Ron managed the ranch with the help of his wife Kathleen, sons Jason and Jake, hired hands, interns, and neighboring ranch community members. Ron’s success can be credited to the way he intuitively read the needs of the land, livestock, and his crew. 

In the livestock enterprise, his intention was to learn how to mimic thousands of years of plant phenology and grazing behaviors on the northern great plains sagebrush steppe. He did this through short periods of disturbance from grazing, trampling, and fertilizing with dung, and then long periods of undisturbed rest to allow for diverse wild flora and fauna communities to establish. 

Ron’s management coincided with favorable rains, a rare commodity on shortgrass prairie, which enabled willow and wetland regeneration in parts of the property.  This was similar to the willow regeneration also noticed on public lands, such as Yellowstone National Park, when ecological health returned after favorable grazing and browsing pressure boosted the function and restoration of riparian systems.

Shortly after Ron began managing the ranch in 2011, SnapLands’ founder, Ryan White, met the family while ranching to the north. Ryan learned to carry out Land EKG, an effective rangeland feedback program, in order to serve the needs of Ron, BLM, absentee owners, and additional management teammates. Whereas Land EKG’s practical measurable impacts helped the operation and laid the seeds for a future regenerative movement in the northern great plains, they paled in comparison to the omnipresent insights of a real cowboy. 

SnapLands’ guidance helped Ron manage and account for results at Cinch Buckle Ranch. Over the five years of his management, Ron sustained stocking rates at 52% above the regional stocking average and tripled plant and forage diversity with 2 of the 5 years being in drought. His skills and stockmanship strategies increased profitability, production, and wildlife habitat.
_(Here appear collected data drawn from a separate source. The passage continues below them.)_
(* ===== verification/Scheme.v ===== *)
(** * Scheme: the registration of the API types

    groupversion_info.go and the [init] function of each types file: which Go types
    the API machinery knows under which group, version and kind; and the [init] function
    of main.go, which builds the scheme of the process.  [runtime.Scheme] is the class
    [RuntimeScheme]; its laws say what [AddKnownTypes] documents. *)
From S2P Require Import Prelude GoStrings GoHeap DeepCopy.
From S2P Require Import Api Pipeline Objects Reconcile Istio Kube Delivery.

Record GroupVersion := mkGroupVersion { gv_Group : string; gv_Version : string }.
#[export] Instance GroupVersion_eq_dec : EqDecision GroupVersion.
Proof. solve_decision. Defined.
#[export] Instance GroupVersion_countable : Countable GroupVersion.
Proof.
  refine (inj_countable' (λ g, (gv_Group g, gv_Version g)) (λ p, mkGroupVersion p.1 p.2) _). by intros [].
Defined.

(** A scheme maps a group, version and kind to a Go type.  [AddKnownTypes] registers
    types under the names they have in Go, and panics when a kind is taken by another
    type ([None]); [AddToGroupVersion] registers the option and event types that every
    group has, under the group's own version and elsewhere. *)
Class RuntimeScheme (S : Type) := {
  recognized : S → gmap (GroupVersion * string) string;
  AddKnownTypes : GroupVersion → list string → S → option S;
  AddToGroupVersion : GroupVersion → S → option S;
}.

Section scheme.
Context {S : Type} `{RuntimeScheme S}.

Definition SchemeGroupVersion : GroupVersion := mkGroupVersion "kreg.twr.dev" "v1alpha1".

(** The [init] functions: each registers a kind and its list. *)
Definition initAdvertisedBackend : S → option S :=
  AddKnownTypes SchemeGroupVersion ["AdvertisedBackend"; "AdvertisedBackendList"].
Definition initBGPBackendPolicy : S → option S :=
  AddKnownTypes SchemeGroupVersion ["BGPBackendPolicy"; "BGPBackendPolicyList"].
Definition initBGPGatewayClassConfig : S → option S :=
  AddKnownTypes SchemeGroupVersion ["BGPGatewayClassConfig"; "BGPGatewayClassConfigList"].
Definition initBGPPeerConfig : S → option S :=
  AddKnownTypes SchemeGroupVersion ["BGPPeerConfig"; "BGPPeerConfigList"].
Definition initBGPStabilityConfig : S → option S :=
  AddKnownTypes SchemeGroupVersion ["BGPStabilityConfig"; "BGPStabilityConfigList"].
Definition initCommunityMap : S → option S :=
  AddKnownTypes SchemeGroupVersion ["CommunityMap"; "CommunityMapList"].

(** The functions [SchemeBuilder] holds once the package is initialized (the files
    in the order of their names), and [AddToScheme], which runs them. *)
Definition SchemeBuilder : list (S → option S) :=
  [AddToGroupVersion SchemeGroupVersion; initAdvertisedBackend; initBGPBackendPolicy;
   initBGPGatewayClassConfig; initBGPPeerConfig; initBGPStabilityConfig; initCommunityMap].
Definition AddToScheme (s : S) : option S := foldl (λ s f, s ≫= f) (Some s) SchemeBuilder.

(** The [init] function of main.go: the types of client-go, of Istio and of this API are
    added to a new scheme, and [utilruntime.Must] panics when one of them cannot be. *)
Definition init (clientgoAddToScheme istioAddToScheme : S → option S) (scheme : S) : option S :=
  scheme ← clientgoAddToScheme scheme;
  scheme ← istioAddToScheme scheme;
  AddToScheme scheme.

(** ** What a registration does *)

Notation types := (gmap (GroupVersion * string) string).

(** It can be made when no kind is taken by another type, and adds exactly its types. *)
Definition provides (ts : types) (f : S → option S) : Prop := ∀ s,
  (∀ k t, ts !! k = Some t → recognized s !! k = None ∨ recognized s !! k = Some t) →
  ∃ s', f s = Some s' ∧ recognized s' = ts ∪ recognized s.

Definition typesOf (gv : GroupVersion) (kinds : list string) : types :=
  list_to_map ((λ k, ((gv, k), k)) <$> kinds).

Lemma typesOf_lookup gv kinds gv' k t :
  typesOf gv kinds !! (gv', k) = Some t ↔ gv' = gv ∧ k ∈ kinds ∧ t = k.
Proof.
  unfold typesOf. split.
  - intros (k0 & [= -> -> ->] & Hk)%elem_of_list_to_map_2%list_elem_of_fmap. done.
  - intros (-> & Hk & ->). apply elem_of_list_to_map_1'.
    + by intros y (k0 & [= -> ->] & _)%list_elem_of_fmap.
    + by apply (list_elem_of_fmap_2 (λ k, ((gv, k), k))).
Qed.

Lemma typesOf_app gv k1 k2 : typesOf gv (k1 ++ k2) = typesOf gv k2 ∪ typesOf gv k1.
Proof.
  apply map_eq. intros [gv' k]. apply option_eq. intros t.
  rewrite lookup_union_Some_raw, !typesOf_lookup, elem_of_app, eq_None_not_Some. split.
  - intros (-> & Hk & ->). destruct (decide (k ∈ k2)) as [?|Hn]; [by left|right].
    split; [|naive_solver]. intros [t (_ & ? & _)%typesOf_lookup]. done.
  - naive_solver.
Qed.

(** The laws: [metaTypes] has the types every group of that version gets. *)
Class RuntimeSchemeLaws (metaTypes : GroupVersion → types) : Prop := {
  AddToGroupVersion_provides gv : provides (metaTypes gv) (AddToGroupVersion gv);
  AddKnownTypes_provides gv kinds : provides (typesOf gv kinds) (AddKnownTypes gv kinds);
}.

Lemma agree_l (A B : types) k t : map_agree A B → A !! k = Some t → (B ∪ A) !! k = Some t.
Proof.
  intros Hag Hk. destruct (B !! k) as [t'|] eqn:E; [|by rewrite lookup_union_r].
  rewrite (lookup_union_Some_l _ _ _ _ E). f_equal. symmetry. by eapply map_agree_spec.
Qed.

Lemma provides_bind (A B : types) f g :
  map_agree A B → provides A f → provides B g → provides (B ∪ A) (λ s, f s ≫= g).
Proof.
  intros Hag Hf Hg s Hs.
  destruct (Hf s) as (s1 & E1 & H1); [intros k t Hk; by apply Hs, agree_l|].
  destruct (Hg s1) as (s2 & E2 & H2).
  { intros k t Hk. rewrite H1. destruct (A !! k) as [t'|] eqn:E.
    - right. rewrite (lookup_union_Some_l _ _ _ _ E). f_equal. by eapply map_agree_spec.
    - rewrite lookup_union_r by done. apply Hs. by apply lookup_union_Some_l. }
  exists s2. rewrite E1. split; [done|]. by rewrite H2, H1, (assoc_L (∪)).
Qed.

Lemma agree_with_kinds (M : types) gv kinds :
  (∀ k, k ∈ kinds → M !! (gv, k) = None) → map_agree M (typesOf gv kinds).
Proof.
  intros Hn. apply map_agree_spec. intros [gv' k] x y Hx (-> & Hk & ->)%typesOf_lookup. by rewrite Hn in Hx.
Qed.

(** Kinds of the same group and version are added to those already there. *)
Lemma register_more (M : types) gv k1 k2 f g :
  (∀ k, k ∈ k1 ++ k2 → M !! (gv, k) = None) →
  provides (typesOf gv k1 ∪ M) f → provides (typesOf gv k2) g →
  provides (typesOf gv (k1 ++ k2) ∪ M) (λ s, f s ≫= g).
Proof.
  intros Hn Hf Hg. rewrite typesOf_app, <- (assoc_L (∪)). apply provides_bind; [|done..].
  apply map_agree_spec. intros [gv' k] x y Hx (-> & Hk & ->)%typesOf_lookup.
  apply lookup_union_Some_raw in Hx as [(_ & _ & ->)%typesOf_lookup|[_ Hx]]; [done|].
  by rewrite Hn in Hx by set_solver.
Qed.

Definition apiKinds : list string :=
  ["AdvertisedBackend"; "AdvertisedBackendList"; "BGPBackendPolicy"; "BGPBackendPolicyList";
   "BGPGatewayClassConfig"; "BGPGatewayClassConfigList"; "BGPPeerConfig"; "BGPPeerConfigList";
   "BGPStabilityConfig"; "BGPStabilityConfigList"; "CommunityMap"; "CommunityMapList"].
Definition apiTypes : types := typesOf SchemeGroupVersion apiKinds.

(** [AddToScheme] makes the API machinery recognize, beside what it did before, the
    kinds of this API, each as the Go type of its name, and the types every group has. *)
Theorem AddToScheme_registers metaTypes `{!RuntimeSchemeLaws metaTypes} :
  (∀ k, k ∈ apiKinds → metaTypes SchemeGroupVersion !! (SchemeGroupVersion, k) = None) →
  provides (apiTypes ∪ metaTypes SchemeGroupVersion) AddToScheme.
Proof.
  intros Hn. change AddToScheme with
    (λ s, (λ s, (λ s, (λ s, (λ s, (λ s, AddToGroupVersion SchemeGroupVersion s ≫= initAdvertisedBackend) s
      ≫= initBGPBackendPolicy) s ≫= initBGPGatewayClassConfig) s ≫= initBGPPeerConfig) s
      ≫= initBGPStabilityConfig) s ≫= initCommunityMap).
  unfold apiTypes. change apiKinds with
    (((((([] ++ ["AdvertisedBackend"; "AdvertisedBackendList"])
      ++ ["BGPBackendPolicy"; "BGPBackendPolicyList"])
      ++ ["BGPGatewayClassConfig"; "BGPGatewayClassConfigList"])
      ++ ["BGPPeerConfig"; "BGPPeerConfigList"])
      ++ ["BGPStabilityConfig"; "BGPStabilityConfigList"])
      ++ ["CommunityMap"; "CommunityMapList"]).
  repeat (apply register_more; [intros k Hk; apply Hn; vm_compute in Hk |- *; set_solver| |apply AddKnownTypes_provides]).
  unfold typesOf. simpl. rewrite (left_id_L ∅ _). apply AddToGroupVersion_provides.
Qed.

(** The group and version as [apiVersion] has them: the core group has no name. *)
Definition apiVersionText (gv : GroupVersion) : string :=
  if String.eqb (gv_Group gv) "" then gv_Version gv else gv_Group gv +:+ "/" +:+ gv_Version gv.
Definition typeMeta (o : Object) : TypeMeta :=
  match o with
  | OService s => svc_TypeMeta s
  | OEndpointSlice s => es_TypeMeta s
  | ODestinationRule d => dr_TypeMeta d
  end.
Definition known (s : S) (o : Object) : Prop :=
  ∃ gv, apiVersionText gv = tm_APIVersion (typeMeta o) ∧
    recognized s !! (gv, tm_Kind (typeMeta o)) = Some (typeName o).

Definition coreTypes : list (GroupVersion * string) :=
  [(mkGroupVersion "" "v1", "Service"); (mkGroupVersion "discovery.k8s.io" "v1", "EndpointSlice")].
Definition ruleType : GroupVersion * string := (mkGroupVersion "networking.istio.io" "v1", "DestinationRule").

(** The rendered objects have the type information of their kinds. *)
Lemma rendered_types policy candidates out :
  Render policy candidates = Ok out →
  Forall (λ o, ∃ k, k ∈ ruleType :: coreTypes ∧
    typeMeta o = mkTypeMeta (apiVersionText k.1) k.2 ∧ typeName o = k.2) (OutputObjects out).
Proof.
  unfold Render, renderEndpointSlices. intros Hr. inv_ok. unfold OutputObjects. simpl. constructor.
  { exists (mkGroupVersion "" "v1", "Service"). split; [set_solver|done]. }
  apply Forall_app. split.
  - apply Forall_fmap, Forall_forall. intros s Hs. unfold compose.
    exists (mkGroupVersion "discovery.k8s.io" "v1", "EndpointSlice"). split; [set_solver|].
    match goal with H : mapRes _ _ = Ok _ |- _ => apply mapRes_Ok in H; rename H into Hall end.
    apply list_elem_of_lookup in Hs as [i Hi]. destruct (Forall2_lookup_r _ _ _ _ _ Hall Hi) as (c & _ & Hc).
    unfold renderEndpointSlice in Hc. destruct (addressAndType (bc_Prefix c)) as [[a2 t2]|]; [|done]. by injection Hc as <-.
  - match goal with H : istioLower _ _ _ = Ok _ |- _ => unfold istioLower in H end. inv_ok.
    repeat constructor. exists ruleType. split; [set_solver|done].
Qed.

(** C36 (The scheme of the process).  Given packages of client-go and Istio, and types that
    every group gets, that agree with each other, have no kind of this API under its group
    and version, and have the kinds the policy controller generates, [init] does not panic,
    and the process starts with a scheme that knows every kind of this API and every object
    that a policy is rendered to. *)
Theorem process_scheme metaTypes `{!RuntimeSchemeLaws metaTypes} clientTypes istioTypes clientgo istio scheme :
  let meta := metaTypes SchemeGroupVersion in
  provides clientTypes clientgo → provides istioTypes istio → recognized scheme = ∅ →
  map_agree clientTypes istioTypes → map_agree (istioTypes ∪ clientTypes) meta →
  (∀ k, k ∈ apiKinds → (istioTypes ∪ clientTypes ∪ meta) !! (SchemeGroupVersion, k) = None) →
  Forall (λ k, clientTypes !! k = Some k.2) coreTypes → istioTypes !! ruleType = Some ruleType.2 →
  ∃ s, init clientgo istio scheme = Some s ∧
    (∀ k, k ∈ apiKinds → recognized s !! (SchemeGroupVersion, k) = Some k) ∧
    ∀ policy candidates out, Render policy candidates = Ok out → Forall (known s) (OutputObjects out).
Proof.
  intros meta Hc Hi Hempty Hci Hm Hown Hcore Hrule.
  assert (∀ k, k ∈ apiKinds → (istioTypes ∪ clientTypes) !! (SchemeGroupVersion, k) = None ∧
    meta !! (SchemeGroupVersion, k) = None) as Hown'.
  { intros k Hk. apply lookup_union_None. by apply Hown. }
  assert (map_agree (istioTypes ∪ clientTypes) (apiTypes ∪ meta)) as Hall.
  { apply map_agree_spec. intros k x y Hx [Hy|[_ Hy]]%lookup_union_Some_raw; [|by eapply map_agree_spec].
    destruct k as [gv k]. apply typesOf_lookup in Hy as (-> & Hk & ->). destruct (Hown' k Hk). congruence. }
  assert (provides ((apiTypes ∪ meta) ∪ (istioTypes ∪ clientTypes)) (init clientgo istio)) as Hinit.
  { change (init clientgo istio) with (λ s, clientgo s ≫= λ s, istio s ≫= AddToScheme).
    intros s Hs. destruct (provides_bind _ _ _ _ Hall (provides_bind _ _ _ _ Hci Hc Hi)
      (AddToScheme_registers metaTypes (λ k Hk, proj2 (Hown' k Hk))) s Hs) as (s' & E & Hs').
    exists s'. split; [|done]. rewrite <- E. simpl. by destruct (clientgo s). }
  destruct (Hinit scheme) as (s & Hs & Hrec); [rewrite Hempty; auto|]. rewrite Hempty, (right_id_L ∅ _) in Hrec.
  exists s. split; [done|]. split.
  { intros k Hk. rewrite Hrec. do 2 apply lookup_union_Some_l. by apply typesOf_lookup. }
  intros policy candidates out Hren%rendered_types. eapply Forall_impl; [exact Hren|].
  intros o (k & Hk & Hmeta & Hname). exists k.1. rewrite Hmeta. split; [done|]. simpl. rewrite Hname, Hrec.
  destruct k as [gv k]. apply (agree_l _ _ _ _ Hall).
  apply elem_of_cons in Hk as [[= -> ->]|Hk]; [by apply lookup_union_Some_l|].
  rewrite Forall_forall in Hcore. by apply (agree_l _ _ _ _ Hci), (Hcore (gv, k)).
Qed.
End scheme.

(** Every registered type is a [runtime.Object], and every [runtime.Object] of the
    package is registered. *)
Lemma apiKinds_objects `{Imports} : (λ m, m.1.1) <$> objectMethods = apiKinds.
Proof. reflexivity. Qed.

(** A scheme that satisfies the laws. *)
Module SchemeExamples.

Notation known := (gmap (GroupVersion * string) string).
Definition addTypes (types : known) (s : known) : option known :=
  if decide (map_Forall (λ k t, s !! k = None ∨ s !! k = Some t) types) then Some (types ∪ s) else None.
(** Events under the group's own version and the internal one, statuses in the core group. *)
Definition metaTypes (gv : GroupVersion) : known :=
  {[ (gv, "WatchEvent") := "WatchEvent";
     (mkGroupVersion (gv_Group gv) "__internal", "WatchEvent") := "InternalEvent";
     (mkGroupVersion "" "v1", "Status") := "Status" ]}.
#[local] Instance mapScheme : RuntimeScheme known :=
  {| recognized s := s; AddKnownTypes gv kinds := addTypes (typesOf gv kinds);
     AddToGroupVersion gv := addTypes (metaTypes gv) |}.

Lemma addTypes_provides types : provides types (addTypes types).
Proof. intros s Hs. unfold addTypes. rewrite decide_True by exact Hs. by eexists. Qed.
#[local] Instance mapScheme_laws : RuntimeSchemeLaws metaTypes.
Proof. split; intros; apply addTypes_provides. Qed.

Example registered :
  (AddToScheme (∅ : known) ≫= λ s, s !! (SchemeGroupVersion, "BGPPeerConfigList")) = Some "BGPPeerConfigList".
Proof. vm_compute. reflexivity. Qed.

(** Packages with the kinds that matter, one of which has the statuses too. *)
Definition clientgoTypes : known :=
  <[(mkGroupVersion "" "v1", "Status") := "Status"]> (list_to_map ((λ k, (k, k.2)) <$> coreTypes)).
Definition istioTypes : known := {[ ruleType := "DestinationRule" ]}.

Lemma process_scheme_witness :
  ∃ s : known, init (addTypes clientgoTypes) (addTypes istioTypes) ∅ = Some s ∧
    ∀ policy candidates out, Render policy candidates = Ok out → Forall (Scheme.known s) (OutputObjects out).
Proof.
  destruct (process_scheme metaTypes clientgoTypes istioTypes (addTypes clientgoTypes) (addTypes istioTypes) (∅ : known))
    as (s & Hs & _ & Hknown).
  - apply addTypes_provides.
  - apply addTypes_provides.
  - reflexivity.
  - by_compute.
  - by_compute.
  - apply Forall_forall. by_compute.
  - repeat constructor.
  - reflexivity.
  - exists s. split; [exact Hs|exact Hknown].
Defined.

End SchemeExamples.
This was all the while stewarding a landscape holding just under a million tons of CO2 reserves.

Armed with hard lessons and enduring rangeland stewardship ethic, Ron and the entire Goddard family left to take on a new challenge, managing one of the last expanses of true Floridian grasslands in the southeastern US.  Their impacts, legacy, and lessons at the Cinch Buckle have since been passed on to two younger families through the steadfast ownership of Armonia and support of SnapLands LLC.  

The Cinch Buckle Ranch’s Land Management Impact is a ‘living report’ of one of the best documented, longest running adaptive managed operations in the Northern Great Plains. Until his last days with us, Ron regarded his land in the same way as his family and community: with respect, integrity, and care. 

Ron shared an almost incomprehensible generational ranching ethic. Today his son, Jason Goddard, manages and cowboys a 2 million annual stock day ranch in central Florida with his family. The Cinch Buckle Ranch is currently managed by the Barbour family, who also employ the Land Management Impact program. They share Ron’s pioneer spirit and innovative rangeland management techniques.

SnapLands’ team seeks to earn the right to work with land managers like Ron all across the globe. The rancher’s Land Management Impact program was born from cowboys to build local leadership, maximize the land’s production, and generate profitable lessons.